Why the Acute Care Model Needs a Checkup
Ensuring that health care systems are ready and properly staffed to provide acute care requires teamwork and diligence.
When you’re sick, you don’t want to wait months, weeks or even days until the next available appointment at the doctor’s office. Whether it’s a cold or sudden worsening of a chronic condition like asthma or diabetes, or an unexpected injury, time is of the essence.
Which is why the acute care system should be responsive in providing the care you need.
But countless Americans struggle to receive acute care promptly because they don’t have health insurance, money, a doctor — or, sometimes more pressing, a doctor with an open appointment.
Although the health care system has historically focused on chronic disease management, the focus has more recently shifted to address the importance of preventive care.
And while both approaches may reduce the need for acute care, emergency room visits have consistently increased in the United States. As baby boomers age and health care costs rise, the challenge of getting acute care is not going away for a system that is inadequately prepared to meet unscheduled health care needs.
Solving this crisis, then, requires a new way of thinking about how acute care is provided and how costs can be contained to make such care more accessible and affordable.
Addressing challenges and opportunities
A good place to start would be to recognize the importance of making acute care a health reform and policy priority. Doing so will affect both daily care and care provided during catastrophic settings, such as terrorist attacks and disasters, and is critical to our national health security.

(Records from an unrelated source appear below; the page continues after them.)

Lemma reachable_inv m s : reachable m s -> wf (dm s).
Proof.
  induction 1 as [s E|e go s s' _ IH Ht E Hc|msg r s s' _ IH Hq E|r msg reply s s' _ IH Hr Hf|h s _ IH]; [| | | |done].
  - exact (proj1 (wp_returns _ _ _ _ _ _ (dfx_init_wp (boot m) ltac:(done)) E)).
  - assert (Hs : settled (dm s) (dm s)) by (exists (firmware_rescan_pending (dm s)); by apply scan_refl).
    destruct (wp_returns _ _ _ _ _ _ (handle_event_wp (d0 := dm s) e s Hs Ht) E) as [due Hd]. exact (scan_wf _ Hd Hc).
  - exact (proj1 (wp_returns _ _ _ _ _ _ (request_walks msg s IH Hq) E)).
  - destruct (in_flight_inv r msg s _ s' IH Hf) as (d & _ & Hs). apply Hs.
Qed.

Lemma walked_ready m s : walked m s -> ready (dm s).
Proof. intros [Hs Hp]. split; [by eapply reachable_inv|done]. Qed.

Lemma walked_quiet m s msg : walked m s -> quiet_walk s msg.
Proof. intros [_ Hp] r s' _ _ Hp'. congruence. Qed.

Lemma boot_walked m s : dfx_init (boot m) = Ret tt s -> walked m s.
Proof.
  intros E. split; [by apply reach_start|].
  exact (proj2 (wp_returns _ _ _ _ _ _ (dfx_init_wp (boot m) ltac:(done)) E)).
Qed.

Lemma walked_request m msg r s s' : walked m s -> process_dfx_req msg s = Ret r s' -> walked m s'.
Proof.
  intros Hs E. split.
  - eapply reach_request; [apply Hs|by eapply walked_quiet|exact E].
  - exact (proj2 (wp_returns _ _ _ _ _ _ (process_ready msg s (walked_ready m s Hs)) E)).
Qed.

Lemma walked_world m h s : walked m s -> walked m (Sys (dm s) h).
Proof. intros [Hs Hp]. split; [by apply reach_world|exact Hp]. Qed.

Without neglecting efforts to prevent and manage diseases — and to increase primary care capacity to address acute care needs in office settings — addressing the needs of patients who end up in urgent care, emergency rooms and hospitals for acute care should be a priority.
Fortunately, this work has already begun.
The Emergency Care Coordination Center in the U.S. Department of Health and Human Services funded work that developed a conceptual model of acute care. And the National Quality Forum is examining how to create effective transitions into and out of the acute care system.
Health care providers, researchers and other stakeholders also have come together in the recently instituted Acute Care Research Unit at the University of Michigan to help bridge these gaps and find acute care solutions.
One of the key challenges this unit will address is the lack of coordination in acute care delivery. This includes poor communication among doctors’ offices, emergency rooms and hospitals — preventable oversight that may result in duplicated lab tests, medical imaging and medications. Such disconnect also could lead to poor patient follow-up and, ultimately, higher costs, reduced accessibility and unsatisfactory patient outcomes.
Still, many researchers looking for answers often ignore the continuum of care, preferring to focus on only one setting. Effective solutions for multifaceted, complex issues related to acute care delivery will require accounting for the challenges of all settings concurrently by leveraging setting-specific strengths and carefully examining patient preferences.
But this can only be done if the full complement of care delivery sites — doctors’ offices, urgent care clinics, emergency rooms and hospitals — is at the table partnering with other key stakeholders such as payers and patients exchanging ideas on how to solve acute care challenges.
Collaboration in care
This coordinated approach is more likely to result in effective solutions for increasing urgent and emergency care capacity, preventing hospitalizations for acute care and hospital readmissions, finding alternatives to hospitalizations and ensuring timely patient follow-up.
Among the ways to achieve this: asking doctors’ offices to offer same-day appointments, building more urgent care sites, using the emergency room as a focus for efforts to reduce hospitalizations and making home-based care more affordable.
Efforts such as the Centers for Medicare & Medicaid Services’ recent announcement that primary care physicians will be reimbursed at a higher rate are promising. Other solutions may lie in strategies now being tested in local communities by accountable care organizations.
Reforming acute care delivery will require making it a policy and research priority — as well as financial commitment from government and the private sector, and building bridges between care delivery silos to consider solutions that span the acute care continuum. These are the critical first steps toward solving the acute care crisis.